** Task objective **
Go through the listing and state how many lines hold the string "this". Nothing else is needed.

[[ Information supplied, beginning ]]

(** [input(prompt)]: [EOFError] when nothing is left to read. *)
Definition input (prompt : string) : Script string :=
  fun s =>
    let s' := {| stdin := tail (stdin s);
                 prompts := prompts s ++ [prompt];
                 now := now s |} in
    match stdin s with
    | line :: _ => (Return line, s')
    | [] => (Throw EOFError, s')
    end.

(** [try: body / except: handler], which catches everything. *)
Definition try_except {A} (body handler : Script A) : Script A :=
  fun s =>
    match body s with
    | (Return a, s') => (Return a, s')
    | (Throw _, s') => handler s'
    end.

(** [l[-1]] *)
Definition last_item {A} (l : list A) : Script A :=
  match last l with
  | Some x => sret x
  | None => throw IndexError
  end.

(** [subprocess.check_call(cmd)] *)
Definition check_call (cmd : list string) (r : spawn_result unit)
  : result unit :=
  match r with
  | Exited rc _ _ =>
      if bool_decide (rc = 0) then Ok tt else Raise (CalledProcessError rc cmd)
  | SpawnFailed => Raise OSError
  end.

Definition YT_DLP : string := "yt-dlp".

Section Script.
(** The operating system: directories, and the clock of the files. *)
Variable makedirs : string -> gmap string (list byte) ->
                    option (gmap string (list byte)).
Variable listdir : gmap string (list byte) -> string -> option (list string).
Variable getmtime : gmap string (list byte) -> string -> option finite_float.
Variable abspath : string -> string.
(** The interpreter that runs the script, and yt-dlp under it. *)
Variable sys_executable : string.
Variable run_ytdlp :
  list string -> gmap string (list byte) ->
  spawn_result unit * gmap string (list byte).
(** The scene detector: the scene list it finds in a file, as pairs of
    timecodes, and the reading of a timecode in seconds. *)
Variable timecode : Type.
Variable scene_list : string -> option (list (timecode * timecode)).
Variable get_seconds : timecode -> float.
(** ffprobe, ffmpeg and the built-ins, as above. *)
Variable run_ffprobe : list string -> spawn_result (list byte).
Variable bytes_decode : list byte -> option string.
Variable str_strip : string -> string.
Variable float_of_str : string -> option float.
Variable int_of_str : string -> option Z.
Variable run_ffmpeg :
  list string -> gmap string (list byte) ->
  spawn_result (list byte) * gmap string (list byte).
Variable text_decode : list byte -> option string.
Lemma join_enter_spec (room : string) (x : Room) (user : User) (sa : Rooms) :
  Rooms_Rooms sa !! room = Some x →
  (∀ k u, Users x !! k = Some u → User_ID u = k) →
  let id := User_ID user in
  let x1 := set_Users (insert id user) x in
  ∃ (s' : Rooms) (err : option string) (n : N)
    (members : list (ID * User)) (ds : list Delivery)
    (opened : list ((ID * User) * N)) (dss : list (Delivery * Delivery)),
    join_enter room x user sa = Some (err, s')
    ∧ connected s' = <[id := Room_ID x]> (connected sa)
    ∧ conf s' = conf sa
    ∧ r s' = r sa
    ∧ usersJoinedTotal (metrics s') = usersJoinedTotal (metrics sa) + 1
    ∧ members ≡ₚ map_to_list (Users x1)
    ∧ Forall2 (room_info_for x1) members ds
    ∧ tick sa ≤ n
    ∧ sent s' = sent sa ++ ds ++ (dss ≫= fun p => [p.1; p.2])
    ∧ Forall2 (session_messages id (_write user)) opened dss
    ∧ StronglySorted N.lt opened.*2
    ∧ Rooms_Rooms s'
      = <[room := set_Sessions (record_sessions id opened) x1]> (Rooms_Rooms sa)
    ∧ sessionCreatedTotal (metrics s')
      = sessionCreatedTotal (metrics sa) + N.of_nat (length opened)
    ∧ match config.TurnIPProvider (conf sa) n with
      | config.GetErr msg => err = Some msg ∧ opened = []
      | config.GetOk v4 v6 =>
          err = None
          ∧ opened.*1
            ≡ₚ filter (fun e : ID * User => Streaming e.2 = true ∧ e.1 ≠ id)
                 (map_to_list (Users x))
      end.
Proof.
  intros Hx Hkeys id x1. unfold join_enter.
  unfold bind at 1, update_room, modify.
  unfold bind at 1, modify.
  set (s2 := set_connected _ _).
  assert (HR2 : Rooms_Rooms s2 = <[room := x1]> (Rooms_Rooms sa)).
  { unfold s2; simpl. apply map_eq. intros k.
    destruct (decide (k = room)) as [->|Hne].
    - by rewrite lookup_alter_eq, lookup_insert_eq, Hx.
    - by rewrite lookup_alter_ne, lookup_insert_ne. }
  assert (Hx2 : Rooms_Rooms s2 !! room = Some x1).
  { rewrite HR2. apply lookup_insert_eq. }
  unfold bind at 1.
  destruct (notifyInfoChanged_spec room x1 s2 Hx2)
    as (s3 & members & ds & Hrun3 & Hmembers & Hinfo & (Hhub3 & Hsent3 & Htick3)).
  destruct Hhub3 as (HT3 & HR3 & HC3 & HF3 & Hr3 & HM3).
  rewrite Hrun3. unfold bind at 1, modify.
  unfold bind at 1. rewrite TurnIPProvider_Get_spec.
  set (s5 := set_tick _ _).
  change (conf (set_metrics inc_usersJoinedTotal s3)) with (conf s3).
  change (tick (set_metrics inc_usersJoinedTotal s3)) with (tick s3).
  assert (Hn : tick sa ≤ tick s3) by exact Htick3.
  assert (Hconf : conf s3 = conf sa) by exact HF3.
  rewrite Hconf.
  destruct (config.TurnIPProvider (conf sa) (tick s3)) as [v4 v6|msg] eqn:Eget.
  - assert (Hx5 : Rooms_Rooms s5 !! room = Some x1).
    { unfold s5; simpl. by rewrite HR3. }
    unfold bind at 1. rewrite (deref_room_spec room x1 s5 Hx5).
    unfold bind at 1. rewrite range_spec.
    set (members2 := range_order _ _ _).
    set (s6 := set_tick _ s5).
    assert (Hm2 : members2 ≡ₚ map_to_list (Users x1)) by apply range_order_perm.
    assert (Hx6 : Rooms_Rooms s6 !! room = Some x1) by exact Hx5.
    assert (Huser : Users x1 !! id = Some user) by apply lookup_insert_eq.
    assert (Hmem : ∀ e, e ∈ members2 → Users x1 !! User_ID e.2 = Some e.2).
    { intros [k u] Hin. rewrite Hm2 in Hin. apply elem_of_map_to_list in Hin.
      simpl in *. destruct (decide (k = id)) as [->|Hne].
      - rewrite lookup_insert_eq in Hin. injection Hin as <-. exact Huser.
      - rewrite lookup_insert_ne in Hin by done.
        rewrite (Hkeys k u Hin). by rewrite lookup_insert_ne. }
    unfold bind at 1.
    destruct (join_sessions_loop room id user v4 v6 members2 s6 x1 Hx6 Huser Hmem)
      as (s' & opened & dss & Hrun & Hop & Hticks & Hsorted & HR & HC & HF & Hr
          & Htick & Hsent & Hmsgs & HM & HJ).
    fold id. rewrite Hrun.
    exists s', None, (tick s3), members, ds, opened, dss.
    split; [reflexivity|]. rewrite Eget.
    split_and!.
    + rewrite HC. unfold s6, s5; simpl. by rewrite HC3.
    + rewrite HF. unfold s6, s5; simpl. exact Hconf.
    + rewrite Hr. unfold s6, s5; simpl. exact Hr3.
    + rewrite HJ. unfold s6, s5; simpl. by rewrite HM3.
    + exact Hmembers.
    + exact Hinfo.
    + exact Hn.
    + rewrite Hsent. unfold s6, s5; simpl. by rewrite Hsent3, app_assoc.
    + exact Hmsgs.
    + exact Hsorted.
    + rewrite HR. unfold s6, s5; simpl. by rewrite HR3, HR2, insert_insert_eq.
    + rewrite HM. unfold s6, s5; simpl. by rewrite HM3.
    + reflexivity.
    + rewrite Hop.
      exact (streaming_members id user (Users x) members2 Hm2 eq_refl Hkeys).
  - exists s5, (Some msg), (tick s3), members, ds, [], [].
    split; [reflexivity|]. rewrite Eget. unfold s5; simpl.
    split_and!.
    + by rewrite HC3.
    + exact Hconf.
    + exact Hr3.
    + by rewrite HM3.
    + exact Hmembers.
    + exact Hinfo.
    + exact Hn.
    + by rewrite Hsent3, app_nil_r.
    + constructor.
    + constructor.
    + rewrite HR3, HR2. unfold record_sessions; simpl.
      by rewrite set_Sessions_id.
    + rewrite HM3. simpl. lia.
    + reflexivity.
    + reflexivity.
Qed.


(** C2 (amended).  A join from a sender whose membership record is not empty
    fails with "already in a room", and a join to a room id that does not
    resolve fails with "room does not exist"; neither changes the state.
    Otherwise the sender is added to the room as a User that is no owner and
    does not stream, named by the authenticated username if the sender is
    authenticated, else by the supplied username, and by a generated name
    when that choice is empty; the membership is recorded and the room info
    is broadcast to every member, the sender included.  Then the address
    provider is asked.  When it answers, one session is opened for each
    member that already streams, with that member as host and the sender as
    client, each under its own fresh id and announced to both, no other
    session of the room changes, and the join succeeds; when it fails the
    join returns its error and no session is opened. *)
Theorem join_contract (e : Join) (current : ClientInfo) (s : Rooms) :
  let id := ClientInfo_ID current in
  (default "" (connected s !! id) ≠ "" →
     Join_Execute e current s
     = Some (Some "cannot join room, you are already in one", s))
  ∧ (default "" (connected s !! id) = "" →
     Rooms_Rooms s !! Join_ID e = None →
     Join_Execute e current s
     = Some (Some ("room with id " +:+ Join_ID e +:+ " does not exist"), s))
  ∧ (∀ x : Room,
       default "" (connected s !! id) = "" →
       Rooms_Rooms s !! Join_ID e = Some x →
       (∀ k u, Users x !! k = Some u → User_ID u = k) →
       let chosen :=
         if Authenticated current then AuthenticatedUser current
         else UserName e in
       let user :=
         {| User_ID := id;
            User_Addr := ClientInfo_Addr current;
            Name := if bool_decide (chosen = "") then NewUserName (r s)
                    else chosen;
            Streaming := false;
            Owner := false;
            _write := Write current |} in
       ∃ (s' : Rooms) (err : option string) (x' : Room) (n : N)
         (members : list (ID * User)) (ds : list Delivery)
         (opened : list ((ID * User) * N)) (dss : list (Delivery * Delivery)),
         Join_Execute e current s = Some (err, s')
         ∧ Rooms_Rooms s' = <[Join_ID e := x']> (Rooms_Rooms s)
         ∧ Users x' = <[id := user]> (Users x)
         ∧ connected s' = <[id := Room_ID x]> (connected s)
         ∧ members ≡ₚ map_to_list (Users x')
         ∧ Forall2 (room_info_for x') members ds
         ∧ sent s' = sent s ++ ds ++ (dss ≫= fun p => [p.1; p.2])
         ∧ Forall2 (session_messages id (Write current)) opened dss
         ∧ NoDup ((fun on : (ID * User) * N => xid_New on.2) <$> opened)
         ∧ (∀ on, on ∈ opened →
              Sessions x' !! xid_New on.2
              = Some {| Host := User_ID on.1.2; Client := id |})
         ∧ (∀ sid,
              sid ∉ (fun on : (ID * User) * N => xid_New on.2) <$> opened →
              Sessions x' !! sid = Sessions x !! sid)
         ∧ sessionCreatedTotal (metrics s')
           = sessionCreatedTotal (metrics s) + N.of_nat (length opened)
         ∧ tick s ≤ n
         ∧ match config.TurnIPProvider (conf s) n with
           | config.GetErr msg => err = Some msg ∧ opened = []
           | config.GetOk _ _ =>
               err = None
               ∧ opened.*1
                 ≡ₚ filter (fun m : ID * User => Streaming m.2 = true ∧ m.1 ≠ id)
                      (map_to_list (Users x))
           end).
Proof.
  intros id. split; [apply Join_Execute_already|].
  split; [apply Join_Execute_no_room|].
  intros x Hfree Hroom Hkeys chosen user.
  rewrite (Join_Execute_enter e current s x Hfree Hroom).
  fold chosen.
  change (joined_user e current s) with user.
  set (sa := if bool_decide (chosen = "") then _ else s).
  assert (Hsa : Rooms_Rooms sa = Rooms_Rooms s ∧ connected sa = connected s
                ∧ conf sa = conf s ∧ tick sa = tick s ∧ sent sa = sent s
                ∧ metrics sa = metrics s).
  { unfold sa. by destruct (bool_decide _). }
  destruct Hsa as (HRa & HCa & HFa & Hta & Hsa & HMa).
  assert (Hxa : Rooms_Rooms sa !! Join_ID e = Some x) by (by rewrite HRa).
  destruct (join_enter_spec (Join_ID e) x user sa Hxa Hkeys)
    as (s' & err & n & members & ds & opened & dss & Hrun & HC & _ & _ & _
        & Hmembers & Hinfo & Hn & Hsent & Hmsgs & Hsorted & HR & HM & Hcase).
  exists s', err,
    (set_Sessions (record_sessions id opened) (set_Users (insert id user) x)),
    n, members, ds, opened, dss.
  pose proof (sorted_ticks_NoDup opened Hsorted) as Hnd.
  split; [exact Hrun|]. split_and!.
  - rewrite HR, HRa. reflexivity.
  - reflexivity.
  - rewrite HC, HCa. reflexivity.
  - exact Hmembers.
  - exact Hinfo.
  - rewrite Hsent, Hsa. reflexivity.
  - exact Hmsgs.
  - exact Hnd.
  - intros on Hon. simpl. by apply record_sessions_new.
  - intros sid Hsid. simpl. by apply record_sessions_other.
  - rewrite HM, HMa. reflexivity.
  - by rewrite <- Hta.
  - rewrite <- HFa. exact Hcase.
Qed.
(** C2: [make_offer] accepts exactly in the phase [service_collect_offers]:
    the record that the offer was accepted is written if and only if the phase
    is [service_collect_offers].  In that phase the raw curve is parsed and the
    curve goes with the participant to the registry's [make_offer], the call
    ending as the registry's method ends; an offer reaches the registry only
    in that phase and only with the curve parsed from it.  In every other
    phase the caller gets the [RuntimeError] that the service is not
    accepting offers at this time. *)
Theorem make_offer_admission :
  ∀ a ml (peer market_name role : string) (offer : Offer),
    market_list a = Some ml →
    let participant := mkMarketParticipant role peer in
    let result := make_offer peer market_name role offer a in
    (state a = COLLECT_OFFERS ↔
       log_info offer_accepted_fmt [market_name; role; peer]
         ∈ new_calls a (snd result))
    ∧ (∀ curve,
         call_make_offer market_name participant curve ∈ new_calls a (snd result)
         ↔ state a = COLLECT_OFFERS ∧ parse_tupples offer = Some curve)
    ∧ (state a = COLLECT_OFFERS →
       ∀ curve, parse_tupples offer = Some curve →
         result =
           (fst (ml_make_offer market_name participant curve ml),
            mkAgent (state a)
              (Some (snd (ml_make_offer market_name participant curve ml)))
              (verbose_logging a) (director a)
              (calls a ++
                 [log_info offer_accepted_fmt [market_name; role; peer];
                  call_make_offer market_name participant curve])))
    ∧ (state a ≠ COLLECT_OFFERS →
       result =
         (Raise (RuntimeError
                   "Error: Market service not accepting offers at this time."),
          record_call (log_info offer_rejected_fmt [market_name; role; peer]) a)).
Proof.
  intros a ml peer market_name role offer Hml participant result.
  assert (Hacc : state a = COLLECT_OFFERS →
    ∀ curve, parse_tupples offer = Some curve →
      result =
        (fst (ml_make_offer market_name participant curve ml),
         mkAgent (state a)
           (Some (snd (ml_make_offer market_name participant curve ml)))
           (verbose_logging a) (director a)
           (calls a ++
              [log_info offer_accepted_fmt [market_name; role; peer];
               call_make_offer market_name participant curve]))).
  { intros Hst curve Hparse. subst result. unfold make_offer.
    rewrite bool_decide_eq_true_2 by done.
    unfold accept_offer, bind, emit, fromTupples. rewrite Hparse.
    rewrite (registry_call_some _ _ _ _ ml) by done. simpl.
    by rewrite <- app_assoc. }
  assert (Hbad : state a = COLLECT_OFFERS → parse_tupples offer = None →
    result =
      (Raise MalformedCurve,
       record_call (log_info offer_accepted_fmt [market_name; role; peer]) a)).
  { intros Hst Hparse. subst result. unfold make_offer.
    rewrite bool_decide_eq_true_2 by done.
    unfold accept_offer, bind, emit, fromTupples. by rewrite Hparse. }
  assert (Hrej : state a ≠ COLLECT_OFFERS →
    result =
      (Raise (RuntimeError
                "Error: Market service not accepting offers at this time."),
       record_call (log_info offer_rejected_fmt [market_name; role; peer]) a)).
  { intros Hst. subst result. unfold make_offer.
    by rewrite bool_decide_eq_false_2. }
  split; [|split; [|by split]].
  - destruct (decide (state a = COLLECT_OFFERS)) as [Hst|Hst].
    + split; [intros _|done].
      destruct (parse_tupples offer) as [curve|] eqn:Hparse.
      * rewrite (Hacc Hst curve eq_refl). simpl.
        erewrite new_calls_app by reflexivity. set_solver.
      * rewrite (Hbad Hst eq_refl). simpl. rewrite new_calls_record.
        set_solver.
    + rewrite (Hrej Hst). simpl. rewrite new_calls_record. split; [done|].
      intros Hin. apply list_elem_of_singleton in Hin.
      injection Hin as Hfmt. by destruct offer_formats_differ.
  - intros curve.
    destruct (decide (state a = COLLECT_OFFERS)) as [Hst|Hst].
    + destruct (parse_tupples offer) as [curve'|] eqn:Hparse.
      * rewrite (Hacc Hst curve' eq_refl). simpl.
        erewrite new_calls_app by reflexivity. split.
        -- intros Hin. split; [done|].
           apply elem_of_cons in Hin as [Hin|Hin]; [discriminate|].
           apply list_elem_of_singleton in Hin. by injection Hin as ->.
        -- intros [_ [= ->]]. set_solver.
      * rewrite (Hbad Hst eq_refl). simpl. rewrite new_calls_record. split.
        -- intros Hin. apply list_elem_of_singleton in Hin. discriminate.
        -- intros [_ [=]].
    + rewrite (Hrej Hst). simpl. rewrite new_calls_record. split.
      * intros Hin. apply list_elem_of_singleton in Hin. discriminate.
      * intros [? _]. done.
Qed.

(** C9: an offer that arrives in the phase [service_collect_offers] with a raw
    curve the factory cannot parse ends in the factory's own error, which is
    not the error of a rejection by phase.  The curve is parsed before the
    registry is called: the registry is left as it was, no [make_offer] of
    the registry is called, nothing is published, and the phase is still
    [service_collect_offers]. *)
Theorem malformed_offer_stores_nothing :
  ∀ a (peer market_name role : string) (offer : Offer),
    state a = COLLECT_OFFERS →
    parse_tupples offer = None →
    let result := make_offer peer market_name role offer a in
    fst result = Raise MalformedCurve
    ∧ fst result ≠
        Raise (RuntimeError
                 "Error: Market service not accepting offers at this time.")
    ∧ market_list (snd result) = market_list a
    ∧ new_calls a (snd result) =
        [log_info offer_accepted_fmt [market_name; role; peer]]
    ∧ (∀ name p curve, call_make_offer name p curve ∉ new_calls a (snd result))
    ∧ (∀ p topic message, call_publish p topic message ∉ new_calls a (snd result))
    ∧ state (snd result) = COLLECT_OFFERS.
Proof.
  intros a peer market_name role offer Hst Hparse result.
  assert (Hres : result =
    (Raise MalformedCurve,
     record_call (log_info offer_accepted_fmt [market_name; role; peer]) a)).
  { subst result. unfold make_offer. rewrite bool_decide_eq_true_2 by done.
    unfold accept_offer, bind, emit, fromTupples. by rewrite Hparse. }
  rewrite Hres. simpl. rewrite new_calls_record.
  repeat split; try done.
  - intros name p curve Hin. apply list_elem_of_singleton in Hin. discriminate.
  - intros p topic message Hin. apply list_elem_of_singleton in Hin.
    discriminate.
Qed.

Lemma has_any_markets_some a ml :
  market_list a = Some ml →
  has_any_markets a =
    (Return (Z.of_nat (List.length (ml_unformed_market_list ml))
             <? ml_market_count ml), a).
Proof.
  intros Hml. unfold has_any_markets, bind, registry_query, ret.
  rewrite Hml. simpl. by rewrite Hml.
Qed.

(** C5: [has_any_markets] is the comparison of two counts: it returns [True]
    if and only if the list of unformed markets that the registry reports is
    strictly shorter than the registry's market count.  The registry is asked
    for nothing else, and the agent is left as it was. *)
Theorem has_any_markets_count_rule :
  ∀ a ml,
    market_list a = Some ml →
    has_any_markets a =
      (Return (Z.of_nat (List.length (ml_unformed_market_list ml))
               <? ml_market_count ml), a)
    ∧ (fst (has_any_markets a) = Return true ↔
       Z.of_nat (List.length (ml_unformed_market_list ml)) < ml_market_count ml).
Proof.
  intros a ml Hml. pose proof (has_any_markets_some a ml Hml) as Heq.
  split; [done|]. rewrite Heq. simpl. split.
  - intros [= Hlt]. by apply Z.ltb_lt.
  - intros Hlt. f_equal. by apply Z.ltb_lt.
Qed.

(** *** The state machine *)

Lemma events_transitions :
  Machine.events transitions =
    ["start_offers_no_markets"; "start_offers_has_markets"; "start_reservations"].
Proof. reflexivity. Qed.

Lemma fire_state name a : state (snd (fire name a)) = next_phase name (state a).
Proof.
  unfold fire, next_phase.
  by destruct (Machine.trigger_event transitions name (state a)).
Qed.

Lemma next_phase_declared name st :
  name ∈ Machine.events transitions → st ∈ states →
  next_phase name st ∈ states
  ∧ (st ≠ INITIAL_WAIT → next_phase name st ≠ INITIAL_WAIT).
Proof.
  rewrite events_transitions. unfold states. intros Hn Hs.
  repeat (apply elem_of_cons in Hn as [->|Hn]);
    try (by apply elem_of_nil in Hn);
    repeat (apply elem_of_cons in Hs as [->|Hs]);
    try (by apply elem_of_nil in Hs);
    (split; [vm_compute; set_solver | vm_compute; congruence]).
Qed.

(** C3: a trigger fired from a phase in which the transition table has no
    edge for it leaves the agent, and so its phase, exactly as it was, and the
    caller is told by an exception: the call raises [MachineError]. *)
Theorem unmatched_trigger_raises :
  ∀ a (name : string),
    name ∈ Machine.events transitions →
    Machine.candidates transitions name (state a) = [] →
    fire name a =
      (Raise (MachineError
                ("Can't trigger event " +:+ name +:+ " from state "
                 +:+ state a +:+ "!")), a).
Proof.
  intros a name Hev Hnone. unfold fire, Machine.trigger_event.
  rewrite bool_decide_eq_true_2 by done. by rewrite Hnone.
Qed.

Lemma never_reentered_after (s : string) (seen : list string) :
  Forall (λ s', s' ≠ INITIAL_WAIT) seen → never_reentered (s :: seen).
Proof.
  intros Hall i j s' Hij Hi Hs' Hj. destruct j as [|j].
  - assert (i = 0%nat) as -> by lia. simpl in *. congruence.
  - simpl in Hj. rewrite Forall_lookup in Hall. by apply (Hall j INITIAL_WAIT).
Qed.

Lemma never_reentered_initial (seen : list string) :
  never_reentered seen → never_reentered (INITIAL_WAIT :: seen).
Proof.
  intros Hseen i j s Hij Hi Hs Hj. destruct i as [|i].
  - simpl in Hi. congruence.
  - destruct j as [|j]; [lia|]. simpl in *.
    apply (Hseen i j s); [lia|done..].
Qed.

Lemma phases_observed_left (names : list string) a :
  Forall (λ n, n ∈ Machine.events transitions) names →
  state a ∈ states → state a ≠ INITIAL_WAIT →
  Forall (λ s, s ∈ states ∧ s ≠ INITIAL_WAIT) (phases_observed names a).
Proof.
  intros Hnames. revert a.
  induction Hnames as [|name names Hname _ IH]; intros a Hin Hne; simpl.
  - constructor.
  - destruct (next_phase_declared name (state a) Hname Hin) as [Hin' Hne'].
    rewrite <- fire_state in Hin', Hne'. constructor; [by auto|].
    apply IH; auto.
Qed.

(** C6: whatever triggers of the table are fired one after the other on an
    agent that starts in [service_initial_wait], every phase seen is one of
    the four declared phases, and once a phase other than
    [service_initial_wait] has been seen, [service_initial_wait] is not seen
    again. *)
Theorem phases_stay_declared :
  ∀ (names : list string) a,
    state a = INITIAL_WAIT →
    Forall (λ n, n ∈ Machine.events transitions) names →
    let seen := state a :: phases_observed names a in
    Forall (λ s, s ∈ states) seen ∧ never_reentered seen.
Proof.
  intros names a Hinit Hnames. revert a Hinit.
  induction Hnames as [|name names Hname Hnames IH]; intros a Hinit seen.
  - subst seen. simpl. rewrite Hinit. split.
    + repeat constructor.
    + apply never_reentered_after. constructor.
  - subst seen. simpl. rewrite Hinit.
    assert (Hin : state a ∈ states) by (rewrite Hinit; repeat constructor).
    destruct (next_phase_declared name (state a) Hname Hin) as [Hin' _].
    rewrite <- fire_state in Hin'.
    destruct (decide (state (snd (fire name a)) = INITIAL_WAIT)) as [Hst|Hst].
    + destruct (IH (snd (fire name a)) Hst) as [Hall Hnever]. split.
      * constructor; [by rewrite <- Hinit|done].
      * by apply never_reentered_initial.
    + pose proof (phases_observed_left names (snd (fire name a)) Hnames Hin' Hst)
        as Hleft.
      split.
      * constructor; [by rewrite <- Hinit|].
        constructor; [done|].
        eapply Forall_impl; [exact Hleft|]. by intros s [? _].
      * apply never_reentered_after. constructor; [done|].
        eapply Forall_impl; [exact Hleft|]. by intros s [_ ?].
Qed.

[[ Information supplied, end ]]

** Solution below **
4